O Dia Internacional da Mulher é celebrado em todo o mundo desde sua oficialização pela ONU na década de 70. Em linhas gerais, esta é uma data que simboliza a luta histórica de nós mulheres para termos nossas condições equiparadas as dos homens.
No embalo das comemorações deste dia, como mulher e arquiteta, decidi trazer aqui um panorama sobre trajeto profissional das mulheres na arquitetura – principalmente, no nosso país -, denunciando a discrepância que ainda existe no meio como forma de fortalecer a luta que o dia internacional da mulher simboliza. É um alerta, um desabafo e também um pedido de cooperação para que cada um reconheça o seu lugar e, sobretudo, reconheça o nosso lugar, como mulheres, na criação do cenário arquitetônico do nosso país.

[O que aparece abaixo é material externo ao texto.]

(* ===== verification/Loops.v ===== *)
(** * Natural loops and the loop hierarchy
    (src/runtime/vm/compiler/backend/{flow_graph.cc,loops.h,loops.cc})

    [FlowGraph::FindLoopBlocks] and [FlowGraph::ComputeLoops], the queries of
    [LoopInfo], and [LoopHierarchy::Build]. Induction variables are left out. *)
From stdpp Require Import sets relations.
From S2P Require Import Prelude Utils BitSet BitVector Dominance FlowGraph Dominators.
Local Open Scope Z_scope.
Local Open Scope vm_scope.

(** ** The blocks of a loop *)
(** The predecessors of [block] from [i] on, [n] of them; the head of [stack] is
    its last element. *)
Fixpoint loop_preds (n : nat) (bs : Blocks) (block : BlockEntryInstr) (i : Z) (stack : list Z) (loop_blocks : BitVector) : option (list Z * BitVector) :=
  match n with
  | O => Some (stack, loop_blocks)
  | S n =>
      q ← PredecessorAt block i;
      qb ← arr_get bs q;
      seen ← BitVector_Contains loop_blocks (preorder_number_ qb);
      if seen : bool then loop_preds n bs block (i + 1) stack loop_blocks
      else
        loop_blocks ← BitVector_Add loop_blocks (preorder_number_ qb);
        loop_preds n bs block (i + 1) (q :: stack) loop_blocks
  end.
Fixpoint loop_stack (fuel : nat) (bs : Blocks) (stack : list Z) (loop_blocks : BitVector) : option BitVector :=
  match fuel with
  | O => None
  | S fuel =>
      match stack with
      | [] => Some loop_blocks
      | p :: stack =>
          pb ← arr_get bs p;
          '(stack, loop_blocks) ← loop_preds (Z.to_nat (PredecessorCount pb)) bs pb 0 stack loop_blocks;
          loop_stack fuel bs stack loop_blocks
      end
  end.
(** The loop of the back edge from [m] to [n]. *)
Definition FindLoopBlocks (g : FlowGraph) (m n : Z) : option BitVector :=
  nb ← arr_get (all_blocks g) n;
  loop_blocks ← BitVector_Add (BitVector_new (zlen (preorder_blocks g))) (preorder_number_ nb);
  '(stack, loop_blocks) ←
    (if n =? m then Some ([], loop_blocks)
     else
       mb ← arr_get (all_blocks g) m;
       loop_blocks ← BitVector_Add loop_blocks (preorder_number_ mb);
       Some ([m], loop_blocks));
  loop_stack (S (length (preorder_blocks g))) (all_blocks g) stack loop_blocks.
(** ** Progress *)
Lemma act_eq w t th a : t ∈ active_list_ w -> threads_ w !! t = Some th -> (a = Proceed -> act w t a = proceed w t th) /\
  (is_running th = true -> a = CheckForSafepoint \/ a = GeneratedToVM ->
   act w t a = (check (if in_vm th then match a with CheckForSafepoint => true | _ => false end else match a with GeneratedToVM => in_dart (execution_state_ th) | _ => false end);; Some (check_requested w t th))).
Proof.
  intros Ht Hth. unfold act. rewrite bool_decide_true, Hth by done. cbn [mbind option_bind check]. split; [by intros ->|]. intros Hr [-> | ->]; rewrite Hr; cbn [mbind option_bind check]; by destruct (in_vm th).
Qed.
(** [w'] is [w] with another thread of the isolate, one that is not [o], and
    another number. *)
Definition others_step (o : Z) (w w' : World) : Prop :=
  threads_ w' !! o = threads_ w !! o /\ owner_ w' = owner_ w /\ active_list_ w' = active_list_ w.
Lemma block_step w u s e : u ∈ active_list_ w -> threads_ w !! u = Some (MkThread s e BlockLocked) -> IsSafepointRequested s = true ->
  (exists a r b y, s = word a r b y) ->
  exists w', step w w' /\ number_threads_not_at_safepoint_ w' = number_threads_not_at_safepoint_ w - 1 /\ forall o, o <> u -> others_step o w w'.
Proof.
  intros Hu Hth Hr (a & r & b & y & ->). rewrite IsRequested_word in Hr. subst r. eexists. split.
  - apply (step_act _ u Proceed). rewrite (proj1 (act_eq w u _ Proceed Hu Hth) eq_refl). unfold proceed, BlockForSafepoint, block_loop, set_state. simpl. rewrite Hth. simpl.
    rewrite IsRequested_word, SetAt_word. simpl. rewrite lookup_insert_eq. simpl. rewrite IsRequested_word. reflexivity.
  - simpl. split; [done|]. intros o Ho. split_and!; simpl; try done. by rewrite !lookup_insert_ne.
Qed.
Lemma checks_in w o tho u th : inv w -> owner_ w = Some o -> threads_ w !! o = Some tho -> pc_ tho = AwaitCheckIn -> u ∈ active_list_ w -> threads_ w !! u = Some th ->
  pending th = true -> exists w', rtc step w w' /\ number_threads_not_at_safepoint_ w' = number_threads_not_at_safepoint_ w - 1 /\ others_step o w w'.
Proof.
  intros H Ho Htho Hpco Hu Hth Hpend. destruct (acting w u th H Hu Hth) as (a & r & b & y & Hs & Hok & Hr & Hp & _). rewrite Hpend in Hp.
  assert (r = true /\ a = false) as [-> ->] by (by destruct r, a). assert (u <> o) as Huo by (intros ->; by specialize (Hr Ho)).
  pose proof (requested_at _ _ _ _ _ _ _ _ _ Hok Hr eq_refl) as Ha. destruct th as [s e pc]. simpl in *. subst s.
  assert (lock_free w = true) as Hlock. { pose proof (in_owner _ H) as Hw. rewrite Ho in Hw. destruct Hw as (_ & tho' & Htho' & Hoo & _). rewrite Htho in Htho'. injection Htho' as <-.
    unfold owner_ok in Hoo. rewrite Hpco in Hoo. destruct Hoo as [Hl _]. unfold lock_free. by rewrite Hl. }
  destruct pc; simpl in Ha; try done; try (pose proof (to_loop _ _ _ _ _ _ _ _ _ Hok eq_refl); congruence).
  - assert (exists ac, (ac = CheckForSafepoint \/ ac = GeneratedToVM) /\ act w u ac = Some (check_requested w u (MkThread (word false true b y) e Running))) as (ac & _ & Hact).
    { destruct e; simpl in Ha; try done; [exists CheckForSafepoint|exists GeneratedToVM]; (split; [auto|]); rewrite (proj2 (act_eq w u _ _ Hu Hth)) by auto; done. }
    unfold check_requested in Hact. cbn [safepoint_state_] in Hact. rewrite IsRequested_word in Hact.
    set (w1 := set_thread w u _) in Hact. destruct (block_step w1 u (word false true b y) kThreadInVM) as (w' & Hstep & Hn & Hoth); [done|simpl; by rewrite lookup_insert_eq|by rewrite IsRequested_word|eauto 6|].
    exists w'. split; [eapply rtc_l; [by eapply step_act|]; by apply rtc_once|]. split; [done|]. destruct (Hoth o ltac:(done)) as (H1 & H2 & H3). split_and!; [rewrite H1; simpl; by rewrite lookup_insert_ne|done..].
  - eexists. split; [apply rtc_once, (step_act _ u Proceed)|].
    + rewrite (proj1 (act_eq w u _ Proceed Hu Hth) eq_refl). unfold proceed, EnterSafepointUsingLock, set_state, go. simpl. rewrite Hth. simpl. rewrite SetAt_word, IsRequested_word. simpl.
      rewrite lookup_insert_eq. reflexivity.
    + simpl. split; [done|]. split_and!; simpl; try done. by rewrite !lookup_insert_ne.
  - destruct (block_step w u (word false true b y) e) as (w' & Hstep & Hn & Hoth); [done|done|by rewrite IsRequested_word|eauto 6|].
    exists w'. split; [by apply rtc_once|]. split; [done|]. by apply Hoth.
  - eexists. split; [apply rtc_once, (step_act _ u Proceed)|].
    + rewrite (proj1 (act_eq w u _ Proceed Hu Hth) eq_refl). unfold proceed. cbn [pc_]. rewrite Hlock. cbn [check mbind option_bind]. unfold SafepointThreads_loop.
      rewrite (in_progress_iff w H), Ho. unfold owns. rewrite Ho. replace (o =? u) with false by lia. unfold go. rewrite Hth. cbn [mbind option_bind].
      erewrite EnterSafepoint_eq by (simpl; rewrite lookup_insert_eq; done). reflexivity.
    + simpl. split; [done|]. split_and!; simpl; try done. by rewrite !lookup_insert_ne.
Qed.
(* ===== verification/Zone.v ===== *)
(** * Zones (src/runtime/vm/zone.{h,cc})

    A zone hands out chunks of memory that are only freed together. It starts with
    a buffer of its own ([buffer_], at the address of the zone) and takes
    segments from [malloc] and, for large chunks, from [VirtualMemory::Allocate].
    The headers of the segments, with the links by which a zone finds them again, lie in the
    same memory as the chunks: [mem] maps addresses to bytes and a header is four words of it.

    [malloc] and [VirtualMemory] are a parameter (class [SystemMemory]) with the
    contract of the C library: what they return is aligned and disjoint from all
    memory in use, whose contents they leave alone. [None] is a fatal error: a
    length that is too large, or memory that has run out; also the undefined
    [free] of something that is not allocated. Zapping in debug mode, tracing and the
    handles of a zone are left out. *)
From stdpp Require Import gmap.
From S2P Require Import Prelude Utils.
Local Open Scope Z_scope.
Local Open Scope vm_scope.

(** ** Memory *)
Abbreviation memory := (gmap Z Z).
Definition byte_at (m : memory) (a : Z) : Z := default 0 (m !! a).
Fixpoint load_bytes (m : memory) (a : Z) (n : nat) : list Z :=
  match n with O => [] | S n => byte_at m a :: load_bytes m (a + 1) n end.
Fixpoint store_bytes (m : memory) (a : Z) (l : list Z) : memory :=
  match l with [] => m | b :: l => store_bytes (<[a := b]> m) (a + 1) l end.
Fixpoint le_bytes (n : nat) (x : Z) : list Z :=
  match n with O => [] | S n => x mod 256 :: le_bytes n (x / 256) end.
Fixpoint of_bytes (l : list Z) : Z :=
  match l with [] => 0 | b :: l => b + 256 * of_bytes l end.
Definition word_at (m : memory) (a : Z) : Z := of_bytes (load_bytes m a 8).
Definition store_word (m : memory) (a x : Z) : memory := store_bytes m a (le_bytes 8 x).

(** ** The zone and its surroundings *)
Definition kAlignment : Z := 8.
Definition kInitialChunkSize : Z := 1024.
Definition kSegmentSize : Z := 64 * 1024.
Definition kIntptrMax : Z := 2 ^ 63 - 1.
Definition sizeof_Segment : Z := 32.

Record Zone := MkZone {
  position_ : Z;
  limit_ : Z;
  head_ : Z;
  large_segments_ : Z;
  previous_ : Z }.

(** [current_zone_capacity_] and [zone_high_watermark_] of a [ThreadState]. *)
Record Capacity := MkCapacity { current_zone_capacity_ : Z; zone_high_watermark_ : Z }.
Definition ThreadState_IncrementMemoryCapacity (value : Z) (c : Capacity) : Capacity :=
  let current := u64 (current_zone_capacity_ c + value) in
  MkCapacity current (if current >? zone_high_watermark_ c then current else zone_high_watermark_ c).
Definition ThreadState_DecrementMemoryCapacity (value : Z) (c : Capacity) : Capacity :=
  MkCapacity (u64 (current_zone_capacity_ c - value)) (zone_high_watermark_ c).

Em 2019 o CAU/BR fez um levantamento completo sobre a presença da mulher na arquitetura e no urbanismo. De acordo com esses dados, dos profissionais ativos e registrados no conselho, 63,10% são mulheres. O mesmo ocorre dentro das universidades, com 67% das alunas sendo mulheres. Entretanto, quando se fala em produção arquitetônica, dentre os principais serviços prestados pelas mulheres e registrados na plataforma do CAU, 55,7% são enquadrados dentro de projeto enquanto apenas pequenas porcentagens – 7%, 2,3%, 1,3% – estão relacionadas a outros serviços como execução, engenharia de segurança do trabalho e planejamento territorial, respectivamente. Nos quesitos de premiação e representatividade, os números também se invertem, apenas 17% dos prêmios nacionais de projeto foram concedidos a equipes lideradas por mulheres assim como apenas 17% dos membros do conselho diretor federal são mulheres, 24% no conselho estadual, e por aí vai.